Degree Plan Evaluation A Degree Plan Evaluation will help you determine which classes you need to complete your program.

  1. Sign in to your account.

  2. Click on the “My Services” tab.

  3. Click on the “Student” tab.

  4. Click on Student Records.

  5. Click on Degree Evaluation.

  6. Select the term you are planning on registering for (i.e. Summer I, Summer II, Fall, or Spring)

  7. Verify that the Curriculum Information (your MAJOR) is correct

  8. Click on “Generate New Evaluation” at the bottom of the screen.

  9. Click the radio button next to Program

  10. Click on the Generate Request button.

All of the classes that you have taken that apply to your declared major will be listed on the right. If you have a class that still needs to be completed, a “NO” will be listed on the right next to the required class.

HB 2504 This syllabus is part of LSC-PA’s efforts to comply with Texas House Bill 2504.

Lamar State College - Port Arthur


Lamar State College - Port Arthur, a member of The Texas State University System, is an open-access, comprehensive public two-year college offering quality and affordable instruction leading to associate degrees and a variety of certificates.
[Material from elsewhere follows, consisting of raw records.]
Lemma tftp_acknowledges_witness :
  exists frame, sent (nt (rx_frame 0x1000 7 demo_resolved (server_frame (data_packet demo_file 512 1)))) =
    sent (nt demo_resolved) ++ [frame].
Proof.
  eexists. apply (tftp_acknowledges 0x1000 demo_file 512 2000 1024 0 demo_resolved 7 (server_frame (data_packet demo_file 512 1)));
    [lia | simpl; lia | lia | lia | lia | exact demo_resolved_ready | done | vm_compute; split; reflexivity | simpl; lia |].
  apply server_frame_carries; [reflexivity | simpl; lia].
Defined.


(** The client just after ARP was given up at time 600. *)
Definition demo_unresolved : sys :=
  on_net (fun n => NetStartAgain 600 (set_arp (mk_arp 0xC0A80264 0xC0A80264 (Some ServerEther) [] 450 0) n)) demo_sys.

Lemma arp_starves_restart_witness :
  exists s', silent_turns 0x1000 (map (fun i => 600 + 1000 * i) (seqZ 1 50)) demo_unresolved = (s', Running).
Proof.
  apply (arp_starves_restart 0x1000 1000 600); [lia | | vm_compute; intuition discriminate].
  exists 600. split_and!; try done; unfold ARP_TIMEOUT; simpl; lia.
Defined.
(* ===== verification/Nfs.v ===== *)
(** * The NFS client: net/nfs.c, net/nfs.h

    The client asks the server's port mapper for two ports, mounts the
    directory, looks the file up, reads it in pieces of [NFS_READ_SIZE] bytes
    to the load address and unmounts; a symbolic link is followed by mounting
    again.  Every step is one RPC call, and the reply to it drives the next.

    [nfs_path_buff] is the memory from address 0 on of [path_mem]; the
    addresses around it belong to other variables.  [None] means that the code
    reads or writes outside that buffer, outside the [struct rpc_t] on the
    stack, or copies a negative number of bytes.

    The theorems: with a server that answers every call, the file is stored
    at the load address and the transfer succeeds with the last reply, for
    any file and whatever the receive buffers and the stack held before; the
    server understands every call the client makes.  The edge lemmas show
    what a lost, repeated or refused answer does. *)

From S2P Require Import Prelude Memory Ctype Strings Vsprintf Net.

Local Open Scope Z_scope.

Definition SUNRPC_PORT : Z := 111.
Definition PROG_PORTMAP : Z := 100000.
Definition PROG_NFS : Z := 100003.
Definition PROG_MOUNT : Z := 100005.
Definition MSG_CALL : Z := 0.
Definition MSG_REPLY : Z := 1.
Definition PORTMAP_GETPORT : Z := 3.
Definition MOUNT_ADDENTRY : Z := 1.
Definition MOUNT_UMOUNTALL : Z := 4.
Definition NFS_LOOKUP : Z := 4.
Definition NFS_READLINK : Z := 5.
Definition NFS_READ : Z := 6.
Definition NFS_FHSIZE : Z := 32.
Definition NFSERR_NOENT : Z := 2.
Definition NFSERR_ISDIR : Z := 21.
Definition NFSERR_INVAL : Z := 22.
Definition NFS_READ_SIZE : Z := 1024.
Definition NFS_RETRY_COUNT : Z := 30.
Definition NFS_TIMEOUT : Z := 2000.

Definition STATE_PRCLOOKUP_PROG_MOUNT_REQ : Z := 1.
Definition STATE_PRCLOOKUP_PROG_NFS_REQ : Z := 2.
Definition STATE_MOUNT_REQ : Z := 3.
Definition STATE_UMOUNT_REQ : Z := 4.
Definition STATE_LOOKUP_REQ : Z := 5.
Definition STATE_READ_REQ : Z := 6.
Definition STATE_READLINK_REQ : Z := 7.

(** [sizeof(nfs_path_buff)], [sizeof(struct rpc_t)] and
    [sizeof(rpc_pkt.u.reply)]. *)
Definition PATH_SIZE : Z := 2048.
Definition RPC_SIZE : Z := 2048.
Definition REPLY_SIZE : Z := 100.

(** ** State *)

(** [nfs_path] always is [nfs_path_buff]; [nfs_filename] is an address in the
    same memory. *)
Record nfs := mk_nfs {
  fs_mounted : bool; rpc_id : Z; nfs_offset : Z; nfs_len : Z;
  dirfh : list Z; filefh : list Z;
  NfsDownloadState : Z; NfsServerIP : Z; NfsSrvMountPort : Z; NfsSrvNfsPort : Z; NfsOurPort : Z;
  NfsTimeoutCount : Z; NfsState : Z;
  path_mem : mem; nfs_filename : Z;
}.

(** The client, the stack below it and the memory. *)
Record nsys := mk_nsys { n_net : net; n_nfs : nfs; n_ram : mem }.

Definition nfs_path : Z := 0.

Definition set_mounted (b : bool) (fh : list Z) (n : nfs) : nfs :=
  mk_nfs b (rpc_id n) (nfs_offset n) (nfs_len n) fh (filefh n) (NfsDownloadState n) (NfsServerIP n) (NfsSrvMountPort n)
    (NfsSrvNfsPort n) (NfsOurPort n) (NfsTimeoutCount n) (NfsState n) (path_mem n) (nfs_filename n).
Definition set_rpc_id (v : Z) (n : nfs) : nfs :=
  mk_nfs (fs_mounted n) v (nfs_offset n) (nfs_len n) (dirfh n) (filefh n) (NfsDownloadState n) (NfsServerIP n) (NfsSrvMountPort n)
    (NfsSrvNfsPort n) (NfsOurPort n) (NfsTimeoutCount n) (NfsState n) (path_mem n) (nfs_filename n).
Definition set_read (offset len : Z) (n : nfs) : nfs :=
  mk_nfs (fs_mounted n) (rpc_id n) offset len (dirfh n) (filefh n) (NfsDownloadState n) (NfsServerIP n) (NfsSrvMountPort n)
    (NfsSrvNfsPort n) (NfsOurPort n) (NfsTimeoutCount n) (NfsState n) (path_mem n) (nfs_filename n).
Definition set_filefh (fh : list Z) (n : nfs) : nfs :=
  mk_nfs (fs_mounted n) (rpc_id n) (nfs_offset n) (nfs_len n) (dirfh n) fh (NfsDownloadState n) (NfsServerIP n) (NfsSrvMountPort n)
    (NfsSrvNfsPort n) (NfsOurPort n) (NfsTimeoutCount n) (NfsState n) (path_mem n) (nfs_filename n).
Definition set_download (v : Z) (n : nfs) : nfs :=
  mk_nfs (fs_mounted n) (rpc_id n) (nfs_offset n) (nfs_len n) (dirfh n) (filefh n) v (NfsServerIP n) (NfsSrvMountPort n)
    (NfsSrvNfsPort n) (NfsOurPort n) (NfsTimeoutCount n) (NfsState n) (path_mem n) (nfs_filename n).
Definition set_ports (mount nfsp : Z) (n : nfs) : nfs :=
  mk_nfs (fs_mounted n) (rpc_id n) (nfs_offset n) (nfs_len n) (dirfh n) (filefh n) (NfsDownloadState n) (NfsServerIP n) mount
    nfsp (NfsOurPort n) (NfsTimeoutCount n) (NfsState n) (path_mem n) (nfs_filename n).
Definition set_count (v : Z) (n : nfs) : nfs :=
  mk_nfs (fs_mounted n) (rpc_id n) (nfs_offset n) (nfs_len n) (dirfh n) (filefh n) (NfsDownloadState n) (NfsServerIP n) (NfsSrvMountPort n)
    (NfsSrvNfsPort n) (NfsOurPort n) v (NfsState n) (path_mem n) (nfs_filename n).
Definition set_state (v : Z) (n : nfs) : nfs :=
  mk_nfs (fs_mounted n) (rpc_id n) (nfs_offset n) (nfs_len n) (dirfh n) (filefh n) (NfsDownloadState n) (NfsServerIP n) (NfsSrvMountPort n)
    (NfsSrvNfsPort n) (NfsOurPort n) (NfsTimeoutCount n) v (path_mem n) (nfs_filename n).
Definition set_path (m : mem) (fname : Z) (n : nfs) : nfs :=
  mk_nfs (fs_mounted n) (rpc_id n) (nfs_offset n) (nfs_len n) (dirfh n) (filefh n) (NfsDownloadState n) (NfsServerIP n) (NfsSrvMountPort n)
    (NfsSrvNfsPort n) (NfsOurPort n) (NfsTimeoutCount n) (NfsState n) m fname.

Definition on_nfs (f : nfs -> nfs) (s : nsys) : nsys := mk_nsys (n_net s) (f (n_nfs s)) (n_ram s).
Definition on_net (f : net -> net) (s : nsys) : nsys := mk_nsys (f (n_net s)) (n_nfs s) (n_ram s).

(** ** Paths *)

(** [strlen] of a string that must end inside the buffer. *)
Definition path_len (m : mem) (a : Z) : option Z :=
  if (a <? 0) || (PATH_SIZE <=? a) then None else strlen (Z.to_nat (PATH_SIZE - a)) m a.

(** [while (fname >= path)], [fname] being [path + k - 1]. *)
Fixpoint basename_loop (k : nat) (m : mem) (path : Z) : Z :=
  match k with
  | O => path - 1
  | S k => if m (path + Z.of_nat k) =? 47 (* '/' *) then path + Z.of_nat k + 1 else basename_loop k m path
  end.

Definition basename (m : mem) (path : Z) : option Z :=
  n ← path_len m path; Some (basename_loop (Z.to_nat n) m path).

(** The write is outside the buffer when the path has no slash. *)
Definition dirname (m : mem) (path : Z) : option mem :=
  fname ← basename m path;
  if fname - 1 <? 0 then None else Some (store m (fname - 1) 0).

(** ** Calls *)

(** The words written by [rpc_add_credentials] for the empty host name. *)
Definition rpc_add_credentials : list Z :=
  let hostname : list Z := [] in
  let hl := Z.land (len hostname + 3) (Z.lnot 3) in
  be_bytes 4 1 ++ be_bytes 4 (hl + 20) ++ be_bytes 4 0 ++ be_bytes 4 (len hostname) ++
  hostname ++ replicate (Z.to_nat (hl - len hostname)) 0 ++
  be_bytes 4 0 ++ be_bytes 4 0 ++ be_bytes 4 0 ++ be_bytes 4 0 ++ be_bytes 4 0.

(** A string with its length before it and zeros up to a whole word. *)
Definition xdr_string (s : list Z) : list Z :=
  be_bytes 4 (len s) ++ s ++ replicate (Z.to_nat ((len s + 3) / 4 * 4 - len s)) 0.

(** The bytes of the call [rpc_req] puts into the packet. *)
Definition rpc_call (id prog proc : Z) (data : list Z) : list Z :=
  be_bytes 4 id ++ be_bytes 4 MSG_CALL ++ be_bytes 4 2 ++ be_bytes 4 prog ++ be_bytes 4 2 ++ be_bytes 4 proc ++ data.

Definition rpc_req (now prog proc : Z) (data : list Z) (s : nsys) : option nsys :=
  let n := n_nfs s in
  let id := u32 (rpc_id n + 1) in
  let pkt := rpc_call id prog proc data in
  let sport := if prog =? PROG_PORTMAP then SUNRPC_PORT
               else if prog =? PROG_MOUNT then NfsSrvMountPort n else NfsSrvNfsPort n in
  if RPC_SIZE <? len pkt then None
  else Some (on_net (fun t => fst (NetSendUDPPacket now ServerEther (NfsServerIP n) sport (NfsOurPort n) pkt t))
               (on_nfs (set_rpc_id id) s)).

Definition rpc_lookup_req (now prog ver : Z) (s : nsys) : option nsys :=
  rpc_req now PROG_PORTMAP PORTMAP_GETPORT
    (replicate 16 0 ++ be_bytes 4 prog ++ be_bytes 4 ver ++ be_bytes 4 17 ++ be_bytes 4 0) s.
The College embraces the premise that education is an ongoing process that enhances career potential, broadens intellectual horizons, and enriches life.

Core Values

  • Shared commitment by faculty, staff and administration to a mission characterized by student learning, diversity, and community involvement

  • General education/core curriculum that develops the values and concepts that allow the student to make a meaningful contribution in the workplace or community

  • Academic and technical programs designed to fulfill our commitment to accommodate students with diverse goals and backgrounds, using a variety of delivery methods, on and off campus

  • Technical education programs that provide for the acquisition of the knowledge, skills and behavior necessary for initial and continued employment

  • Student achievement characterized by attainment of individual goals and measured by successful accomplishments and completion of curriculum

  • Co-curricular opportunities that develop social, financial and civic acuity


Lamar State College - Port Arthur operates in the belief that all individuals should be:

  • treated with dignity and respect;

  • afforded equal opportunity to acquire a complete educational experience;

  • given an opportunity to discover and develop their special aptitudes and insights; and,

  • provided an opportunity to equip themselves for a fulfilling life and responsible citizenship in a world characterized by change.